LJUBLJANA – Police fired tear gas and water cannons in Slovenia’s capital on Wednesday at thousands of protesters who oppose tough anti-coronavirus measures in the small European Union nation.
The protesters responded by throwing bottles and other objects at the riot police.
About 10,000 protesters, chanting “Freedom! Freedom!" tried to block a major highway north of Ljubljana when the police intervened, the second such incident in Slovenia within a month.
The protest, organized mostly by groups against the use of COVID-19 vaccine passes, took place as Slovenia suspended the use of the Johnson & Johnson shot on Wednesday while it investigates the death of a 20-year-old woman who had received one.

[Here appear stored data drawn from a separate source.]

(** ** A session the server does not know *)





(** ** Resuming *)



(** ** A file that changed *)

(** C5: when the checksum of the file differs from the one in the record,
    the run removes the record and sends an initiation first; every later
    request goes to the id the initiation returned (so none goes to the old
    id), the progress file never holds the old record again, and the chunks
    stored for the new session are bytes of the current file. *)
Theorem stale_record_discarded md5 E file_path (data : bytes) cap w m0 :
  metaf w = Stored m0 →
  file_md5 m0 ≠ md5 data →
  let r := run_upload md5 E file_path data cap w in
  let uid := uuid4 E in
  ∃ tr,
    trace r.2 = trace w ++ Sent (Initiate (Text.basename file_path)) :: tr ∧
    Forall (λ e, is_initiate e = false ∧
                 (target e = None ∨ target e = Some uid)) tr ∧
    (uid ≠ upload_id m0 →
       Forall (λ e, target e ≠ Some (upload_id m0)) tr) ∧
    (metaf r.2 = Absent ∨
     ∃ m, metaf r.2 = Stored m ∧ upload_id m = uid ∧ file_md5 m = md5 data) ∧
    (srv w !! uid = None →
     ∀ s i b, srv r.2 !! uid = Some (Dir s) → parts s !! i = Some b →
              b = slice data Server.CHUNK_SIZE i).
Proof.
  intros Hm Hne r uid. subst r. unfold run_upload.
  destruct (open_session_stale E (Text.basename file_path) (md5 data)
              (Z.of_nat (length data)) w m0 Hm Hne) as (Ht & Hs & Hres).
  destruct (open_session E _ _ _ w) as [[e|m] w1]; simpl in *.
  - exists []. split; [done|]. split; [constructor|]. split; [constructor|].
    split; [by left|]. intros Hfree s i b Hdir Hpart.
    destruct Hs as [Hs|Hs]; rewrite Hs in Hdir.
    + fold uid in Hfree. congruence.
    + unfold initiate in Hdir. fold uid in Hdir. rewrite Hfree in Hdir.
      simpl in Hdir. rewrite lookup_insert_eq in Hdir.
      injection Hdir as <-. simpl in Hpart.
      by rewrite lookup_empty in Hpart.
  - destruct Hres as (-> & Hm1 & Hs1).
    set (m := Build_Meta _ _ _ _ _) in *.
    destruct (transfer_spec E m data cap w1)
      as (tr & Ht' & Hall & (fs & Hfed & Hfs) & Hmeta & _ & _).
    cbn [upload_id chunk_size m] in Hall, Hfed, Hfs. fold uid in Hall, Hfed, Hfs.
    exists tr. split; [by rewrite Ht', Ht, <- app_assoc|]. split; [done|].
    split; [|split].
    + intros Hnew. eapply Forall_impl; [exact Hall|].
      intros e [_ [He|He]]; rewrite He; congruence.
    + destruct Hmeta as [Hx|[Hx|[Hx _]]]; rewrite Hx; try (by left).
      all: right; exists m; by rewrite ?Hm1.
    + intros Hfree.
      assert (∀ s i b, fs !! uid = Some (Dir s) → parts s !! i = Some b →
                read_at data (i * Server.CHUNK_SIZE) Server.CHUNK_SIZE = inr b)
        as Hpure.
      { eapply fed_from_file; [exact Hfed|]. intros s i b Hdir Hpart.
        rewrite Hs1 in Hdir. unfold initiate in Hdir. fold uid in Hdir.
        rewrite Hfree in Hdir. simpl in Hdir. rewrite lookup_insert_eq in Hdir.
        injection Hdir as <-. simpl in Hpart.
      by rewrite lookup_empty in Hpart. }
      intros s i b Hdir Hpart. apply read_at_is_slice; [done|].
      destruct Hfs as [Hfs|Hfs]; rewrite Hfs in Hdir.
      * by eapply Hpure.
      * destruct (complete_cases uid fs) as [Hc|Hc]; rewrite Hc in Hdir.
        -- by eapply Hpure.
        -- done.
Qed.

Lemma stale_record_discarded_witness :
  file_md5 (Sample.record_of Sample.uid2 2 ["x"; "y"; "z"]%byte)
    ≠ Sample.digest Sample.abc ∧
  ∃ tr,
    trace (run_upload Sample.digest Sample.delivering "/data/f.bin"
             Sample.abc None Sample.stale).2
    = trace Sample.stale ++ Sent (Initiate (Text.basename "/data/f.bin")) :: tr.
Proof.
  split; [discriminate|].
  destruct (stale_record_discarded Sample.digest Sample.delivering
    "/data/f.bin" Sample.abc None Sample.stale
    (Sample.record_of Sample.uid2 2 ["x"; "y"; "z"]%byte))
    as (tr & Ht & _).
  - reflexivity.
  - discriminate.
  - by exists tr.
Defined.

(** ** A chunk that cannot be sent *)

(** What a run does when the transport loses every attempt at chunk 1 of a
    two-chunk file. *)
Lemma losing_chunk_1_run :
  run_upload Sample.digest Sample.losing_chunk_1 "/data/f.bin" Sample.abc None
    Sample.started
  = (Return false,
     {| srv := {[ Sample.uid2 :=
                    Dir {| meta_filename := "f.bin";
                           parts := {[ 0 := ["a"; "b"]%byte ]} |} ]};
        metaf := Stored (Sample.record_of Sample.uid2 2 Sample.abc);
        trace := [Sent (Status Sample.uid2);
                  Sent (PutChunk Sample.uid2 0 ["a"; "b"]%byte);
                  Sent (PutChunk Sample.uid2 1 ["c"]%byte); Sleep 1;
                  Sent (PutChunk Sample.uid2 1 ["c"]%byte); Sleep 2;
                  Sent (PutChunk Sample.uid2 1 ["c"]%byte); Sleep 5;
                  Sent (PutChunk Sample.uid2 1 ["c"]%byte); Sleep 10] |}).
Proof. vm_compute. reflexivity. Qed.

(** * Further properties of the server *)

(** X1: the status of a session lists exactly the indices whose chunk file is
    there, each once, in ascending order. *)
Theorem status_lists_stored uid fs s :
  fs !! uid = Some (Dir s) →
  ∃ l, status uid fs = StatusResponse l ∧
       StronglySorted Z.lt l ∧
       ∀ i, i ∈ l ↔ is_Some (parts s !! i).
Proof.
  intros Hs. exists ((sorted_chunks s).*1). unfold status. rewrite Hs.
  split; [done|]. split.
  - apply sorted_le_nodup_lt.
    + apply (StronglySorted_fmap _ idx_le); [done | apply sorted_chunks_sorted].
    + rewrite sorted_chunks_perm. apply NoDup_fst_map_to_list.
  - intros i. rewrite list_elem_of_fmap. split.
    + intros ([j b] & -> & Hin). apply elem_of_sorted_chunks in Hin.
      by eexists.
    + intros [b Hb]. exists (i, b). split; [done|].
      by apply elem_of_sorted_chunks.
Qed.

Lemma status_lists_stored_witness :
  ∃ l, status Sample.uid1 Sample.gap_store = StatusResponse l ∧
       StronglySorted Z.lt l ∧
       ∀ i, i ∈ l ↔
            is_Some (parts (Sample.session_of
                              [(0, ["x"%byte]); (2, ["z"%byte])]) !! i).
Proof.
  apply (status_lists_stored Sample.uid1 Sample.gap_store
           (Sample.session_of [(0, ["x"%byte]); (2, ["z"%byte])])).
  reflexivity.
Defined.

(** X2: session directories are made by [initiate] only: after any other
    request, every directory of the store was there before, under the same
    stored file name. *)
Theorem only_initiate_creates_sessions uuid r fs k s :
  Uploader.is_initiate (Sent r) = false →
  (serve uuid r fs).2 !! k = Some (Dir s) →
  ∃ s0, fs !! k = Some (Dir s0) ∧ meta_filename s0 = meta_filename s.
Proof.
  intros Hr. destruct r as [name|uid|uid i b|uid]; simpl in *; try done.
  - intros Hk. by exists s.
  - unfold Server.upload_chunk.
    destruct (fs !! uid) as [[s1|x]|] eqn:H1; simpl;
      try (intros Hk; by exists s).
    destruct (decide (k = uid)) as [->|Hne].
    + rewrite lookup_insert_eq. intros [= <-]. by exists s1.
    + rewrite lookup_insert_ne by done. intros Hk. by exists s.
  - destruct (complete_cases_wf uid fs) as [-> | (final & out & ->)].
    + intros Hk. by exists s.
    + intros Hk. apply lookup_delete_Some in Hk as [Hne Hk].
      destruct (decide (k = final)) as [->|Hne'].
      * by rewrite lookup_insert_eq in Hk.
      * rewrite lookup_insert_ne in Hk by done. by exists s.
Qed.

Lemma only_initiate_creates_sessions_witness :
  ∃ s0, Sample.gap_store !! Sample.uid1 = Some (Dir s0) ∧
        meta_filename s0 = "f.bin".
Proof.
  apply (only_initiate_creates_sessions Sample.uid2
           (PutChunk Sample.uid1 1 ["y"%byte]) Sample.gap_store Sample.uid1
           {| meta_filename := "f.bin";
              parts := <[1 := ["y"%byte]]>
                         (parts (Sample.session_of
                                   [(0, ["x"%byte]); (2, ["z"%byte])])) |}).
  - reflexivity.
  - vm_compute. reflexivity.
Defined.

(** X3: a session just initiated on an unused id holds no chunk: its status is
    the empty list, completing it is refused with 400 and changes nothing,
    and no other entry of the store is touched. *)
Theorem initiate_opens_empty_session uid name fs :
  fs !! uid = None →
  let fs' := (initiate uid name fs).2 in
  (initiate uid name fs).1 = InitiateResponse uid Server.CHUNK_SIZE ∧
  status uid fs' = StatusResponse [] ∧
  complete uid fs' = (HTTPError 400, fs') ∧
  ∀ k, k ≠ uid → fs' !! k = fs !! k.
Proof.
  intros Hfree fs'. subst fs'. unfold initiate. rewrite Hfree. simpl.
  split; [done|]. split; [|split].
  - unfold status. rewrite lookup_insert_eq.
    replace (sorted_chunks _) with (@nil (Z * bytes)); [done|].
    symmetry. by apply sorted_chunks_nil.
  - apply (complete_empty_dir _ _ {| meta_filename := name; parts := ∅ |});
      [by rewrite lookup_insert_eq | done].
  - intros k Hk. by rewrite lookup_insert_ne.
Qed.

Lemma initiate_opens_empty_session_witness :
  (∅ : store) !! Sample.uid1 = None ∧
  status Sample.uid1 (initiate Sample.uid1 "f.bin" ∅).2 = StatusResponse [].
Proof.
  split; [reflexivity|].
  exact (proj1 (proj2 (initiate_opens_empty_session Sample.uid1 "f.bin" ∅
                         eq_refl))).
Defined.

(** X4: chunk requests for different indices, or for different sessions, can be
    served in either order: the store is the same. *)
Theorem upload_chunk_order_irrelevant uid1 i1 b1 uid2 i2 b2 fs :
  (uid1, i1) ≠ (uid2, i2) →
  (Server.upload_chunk uid2 i2 b2 (Server.upload_chunk uid1 i1 b1 fs).2).2
  = (Server.upload_chunk uid1 i1 b1 (Server.upload_chunk uid2 i2 b2 fs).2).2.
Proof.
  intros Hne. unfold Server.upload_chunk.
  destruct (decide (uid1 = uid2)) as [->|Hu].
  - assert (i1 ≠ i2) as Hi by congruence.
    destruct (fs !! uid2) as [[s|x]|] eqn:H2; simpl; rewrite ?H2; try done.
    rewrite !lookup_insert_eq. simpl. rewrite !insert_insert_eq.
    unfold set_parts. simpl. do 3 f_equal. by apply insert_insert_ne.
  - destruct (fs !! uid1) as [[s1|x1]|] eqn:H1;
      destruct (fs !! uid2) as [[s2|x2]|] eqn:H2; simpl;
      rewrite ?lookup_insert_ne by done; rewrite ?H1, ?H2; simpl;
      rewrite ?H1, ?H2; try done.
    by apply insert_insert_ne.
Qed.

Lemma upload_chunk_order_irrelevant_witness :
  (Server.upload_chunk Sample.uid1 1 ["y"%byte]
     (Server.upload_chunk Sample.uid1 3 ["w"%byte] Sample.gap_store).2).2
  = (Server.upload_chunk Sample.uid1 3 ["w"%byte]
       (Server.upload_chunk Sample.uid1 1 ["y"%byte] Sample.gap_store).2).2.
Proof.
  apply (upload_chunk_order_irrelevant Sample.uid1 3 ["w"%byte]
           Sample.uid1 1 ["y"%byte] Sample.gap_store).
  discriminate.
Defined.

Lemma upload_all_dir uid l fs s :
  fs !! uid = Some (Dir s) →
  upload_all uid l fs
  = <[uid := Dir (set_parts s
                    (foldl (λ p ib, <[ib.1 := ib.2]> p) (parts s) l))]> fs.
Proof.
  unfold upload_all. revert fs s. induction l as [|[i b] l IH]; intros fs s Hs.
  - simpl. unfold set_parts. destruct s. simpl. symmetry. by apply insert_id.
  - cbn [foldl]. unfold Server.upload_chunk at 2. rewrite Hs. cbn [fst snd].
    rewrite (IH _ (set_parts s (<[i := write_body b]> (parts s)))).
    + rewrite insert_insert_eq, write_body_id. done.
    + by rewrite lookup_insert_eq.
Qed.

The suspension of the J&J vaccine will be in place until experts determine whether there was a link between the woman's death from a stroke this week and the vaccine shot she received two weeks earlier, Health Minister Janez Poklukar said.
However, the vaccine's “benefits continue to outweigh the risks,” Poklukar said.

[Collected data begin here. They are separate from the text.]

(** The mantissa and exponent [SFdiv] hands to [finish]. *)
Definition div_round (m1 e1 m2 e2 : Z) : Z * Z :=
  round_rec (shr_record_of_loc (qnum m1 e1 m2 e2 / m2)
               (new_location m2 (qnum m1 e1 m2 e2 mod m2)))
            (qexp m1 e1 m2 e2).

Lemma div_round_ok m1 e1 m2 e2 :
  0 < m1 -> 0 < m2 -> rounded_ok (div_round m1 e1 m2 e2).
Proof.
  intros H1 H2. unfold div_round. apply round_rec_ok; rewrite shr_m_of_loc.
  - apply Z.div_pos; [|done]. apply Z.lt_le_incl. by apply qnum_pos.
  - by apply division_aligned.
Qed.

Lemma SFdiv_finite s1 m1 e1 s2 m2 e2 :
  SFdiv prec emax (S754_finite s1 m1 e1) (S754_finite s2 m2 e2)
  = finish (xorb s1 s2) (fst (div_round (Z.pos m1) e1 (Z.pos m2) e2))
                        (snd (div_round (Z.pos m1) e1 (Z.pos m2) e2)).
Proof.
  unfold SFdiv. rewrite SFdiv_core_spec. unfold div_round.
  apply binary_round_aux_loc.
  - apply Z.div_pos; [|done]. apply Z.lt_le_incl. by apply qnum_pos.
  - by apply division_aligned.
Qed.

Lemma dle_cross m1 e1 m2 e2 c :
  e1 <= c -> e2 <= c -> dle m1 e1 m2 e2 ->
  m1 * 2 ^ (c - e2) <= m2 * 2 ^ (c - e1).
Proof.
  intros H1 H2 Hle.
  apply (dle_iff m1 e1 m2 e2 (e1 + e2 - c)) in Hle; [|lia|lia].
  replace (e1 - (e1 + e2 - c)) with (c - e2) in Hle by lia.
  replace (e2 - (e1 + e2 - c)) with (c - e1) in Hle by lia.
  done.
Qed.

(** Scaled numerators of two divisions of the same number, compared. *)
Lemma quotients_cross mx ex my ey my' ey' a b :
  0 < mx -> dle my ey my' ey' ->
  0 <= a -> 0 <= b ->
  a + qexp mx ex my ey = b + qexp mx ex my' ey' ->
  qnum mx ex my' ey' * (my * 2 ^ a) <= qnum mx ex my ey * (my' * 2 ^ b).
Proof.
  intros Hx Hle Ha Hb Hab.
  pose proof (qexp_le mx ex my ey) as Hs2.
  pose proof (qexp_le mx ex my' ey') as Hs1.
  unfold qnum.
  set (e1q := qexp mx ex my' ey') in *. set (e2q := qexp mx ex my ey) in *.
  set (c := ex - e1q + a).
  replace (mx * 2 ^ (ex - ey' - e1q) * (my * 2 ^ a))
    with (mx * (my * 2 ^ (c - ey'))).
  2:{ replace (c - ey') with ((ex - ey' - e1q) + a) by (unfold c; lia).
      rewrite Z.pow_add_r by lia. ring. }
  replace (mx * 2 ^ (ex - ey - e2q) * (my' * 2 ^ b))
    with (mx * (my' * 2 ^ (c - ey))).
  2:{ replace (c - ey) with ((ex - ey - e2q) + b) by (unfold c; lia).
      rewrite Z.pow_add_r by lia. ring. }
  apply Z.mul_le_mono_nonneg_l; [lia|].
  apply dle_cross; [unfold c; lia|unfold c; lia|done].
Qed.

Lemma rec_code n d :
  0 <= n -> 0 < d -> forall k : Z, 0 <= k ->
  code (Nat.iter (Z.to_nat k) shr_1
          (shr_record_of_loc (n / d) (new_location d (n mod d))))
  = qcode n (d * 2 ^ k).
Proof.
  intros Hn Hd k Hk.
  destruct (division_code n d Hn Hd) as [Hm Hc].
  rewrite (iter_shr_qcode _ _ n d); [by rewrite Z2Nat.id| |done|done|done].
  rewrite Hm. by apply Z.div_pos.
Qed.

(** Dividing a positive number by a larger one gives no more. *)
Lemma div_round_antitone mx ex my ey my' ey' :
  0 < mx -> 0 < my -> 0 < my' -> dle my ey my' ey' ->
  rounds_below (div_round mx ex my' ey') (div_round mx ex my ey).
Proof.
  intros Hx Hy Hy' Hle.
  pose proof (division_aligned mx ex my' ey' Hx Hy') as Hal1.
  pose proof (division_aligned mx ex my ey Hx Hy) as Hal2.
  pose proof (qnum_pos mx ex my' ey' Hx) as Hn1.
  pose proof (qnum_pos mx ex my ey Hx) as Hn2.
  pose proof (fun a b => quotients_cross mx ex my ey my' ey' a b Hx Hle)
    as Hcross.
  unfold div_round, round_rec, rounds_below. rewrite !shr_m_of_loc.
  cbn [fst snd].
  set (e1q := qexp mx ex my' ey') in *. set (e2q := qexp mx ex my ey) in *.
  set (n1 := qnum mx ex my' ey') in *. set (n2 := qnum mx ex my ey) in *.
  set (q1 := n1 / my') in *. set (q2 := n2 / my) in *.
  set (E1 := fexp' (Zdigits2 q1 + e1q)) in *.
  set (E2 := fexp' (Zdigits2 q2 + e2q)) in *.
  assert (Hq1 : 0 <= q1) by (apply Z.div_pos; lia).
  assert (Hq2 : 0 <= q2) by (apply Z.div_pos; lia).
  assert (HE1 : E1 = Z.max (Zdigits2 q1 + e1q - prec) emin') by apply fexp_spec.
  assert (HE2 : E2 = Z.max (Zdigits2 q2 + e2q - prec) emin') by apply fexp_spec.
  assert (HE : E1 <= E2).
  { destruct (Z.le_gt_cases E1 E2) as [|Hgt]; [done|exfalso].
    assert (Hq1p : 0 < q1).
    { destruct (decide (q1 = 0)) as [Hz|]; [|lia].
      rewrite Hz in HE1. change (Zdigits2 0) with 0 in HE1. lia. }
    pose proof (Zdigits2_bounds q1 Hq1p) as Hb1.
    assert (Hb2 : q2 + 1 <= 2 ^ Zdigits2 q2).
    { destruct (decide (q2 = 0)) as [->|]; [done|].
      pose proof (Zdigits2_bounds q2 ltac:(lia)). lia. }
    pose proof (Zdigits2_nonneg q2) as Hd2.
    pose proof (Zdigits2_pos q1 Hq1p) as Hd1.
    set (L := Z.min e1q e2q).
    specialize (Hcross (e1q - L) (e2q - L) ltac:(lia) ltac:(lia)
                  ltac:(fold e1q e2q; lia)).
    pose proof (Z.mul_div_le n1 my' Hy') as Hf1. fold q1 in Hf1.
    pose proof (Z.mul_succ_div_gt n2 my Hy) as Hf2. fold q2 in Hf2.
    set (A := 2 ^ (e1q - L)) in *. set (B := 2 ^ (e2q - L)) in *.
    assert (HA : 0 < A) by (apply Z.pow_pos_nonneg; lia).
    assert (HB : 0 < B) by (apply Z.pow_pos_nonneg; lia).
    set (P := my * my').
    assert (HP : 0 < P) by (by apply Z.mul_pos_pos).
    assert (H0 : 2 ^ (Zdigits2 q1 - 1) * (A * P) <= q1 * (A * P)).
    { apply Z.mul_le_mono_nonneg_r; [|lia].
      apply Z.lt_le_incl. by apply Z.mul_pos_pos. }
    assert (H1 : (my' * q1) * (my * A) <= n1 * (my * A)).
    { apply Z.mul_le_mono_nonneg_r; [|done].
      apply Z.lt_le_incl. by apply Z.mul_pos_pos. }
    assert (H3 : n2 * (my' * B) < (my * Z.succ q2) * (my' * B)).
    { apply Z.mul_lt_mono_pos_r; [|done]. by apply Z.mul_pos_pos. }
    assert (H4 : (q2 + 1) * (B * P) <= 2 ^ Zdigits2 q2 * (B * P)).
    { apply Z.mul_le_mono_nonneg_r; [|done].
      apply Z.lt_le_incl. by apply Z.mul_pos_pos. }
    assert (Hlt : 2 ^ (Zdigits2 q1 - 1 + (e1q - L)) * P
                  < 2 ^ (Zdigits2 q2 + (e2q - L)) * P).
    { rewrite !Z.pow_add_r by lia. fold A B.
      replace (2 ^ (Zdigits2 q1 - 1) * A * P)
        with (2 ^ (Zdigits2 q1 - 1) * (A * P)) by ring.
      replace (2 ^ Zdigits2 q2 * B * P)
        with (2 ^ Zdigits2 q2 * (B * P)) by ring.
      apply Z.le_lt_trans with (q1 * (A * P)); [done|].
      apply Z.lt_le_trans with ((q2 + 1) * (B * P)); [|done].
      replace (q1 * (A * P)) with ((my' * q1) * (my * A)) by (unfold P; ring).
      replace ((q2 + 1) * (B * P))
        with ((my * Z.succ q2) * (my' * B)) by (unfold P; ring).
      lia. }
    apply Z.mul_lt_mono_pos_r in Hlt; [|done].
    apply Z.pow_lt_mono_r_iff in Hlt; lia. }
  destruct (decide (E1 = E2)) as [Heq|Hne]; [right|left; lia].
  split; [done|]. apply rounded_mono.
  rewrite (rec_code n1 my') by lia. rewrite (rec_code n2 my) by lia.
  apply qcode_mono.
  - lia.
  - apply Z.mul_pos_pos; [done|]. apply Z.pow_pos_nonneg; lia.
  - apply Z.mul_pos_pos; [done|]. apply Z.pow_pos_nonneg; lia.
  - apply Hcross; [lia|lia|]. fold e1q e2q. lia.
Qed.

The one-dose J&J vaccine became more popular after Slovenian authorities introduced new requirements for the use of COVID-19 passes, including for going to work in all state-run firms. People must show that they are either fully vaccinated or that they have taken an expensive PCR test.
The government approved the purchase of an additional 100,000 J&J doses from Hungary in response to the growing demand.
The woman who died was the second recipient of the Johnson & Johnson vaccine in Slovenia to have experienced a serious health condition that wasn't COVID-19, the official STA news agency reported. About 120,000 people in Slovenia have received the vaccine.
Earlier at the protest, participants observed a moment of silence for the young woman.
The protesters carried banners reading “Stop Corona Fascism” and demanded equal rights for both those who are vaccinated and those who are not.
“I am here for the future, the future of my kids, future generations, because this craziness needs to be stopped,” protester Katja Zupan said. “If we don’t stand up for ourselves and for mankind, then we are done, we are lost."
Like much of Central and Eastern Europe, Slovenia in recent weeks has seen a rise in new coronavirus infections. The country of 2 million people has fully vaccinated nearly 48% of its population, a smaller share than in many other EU nations.
Slovenia has recommended Johnson & Johnson vaccines for all people over 18, while some countries have limited its use to older people.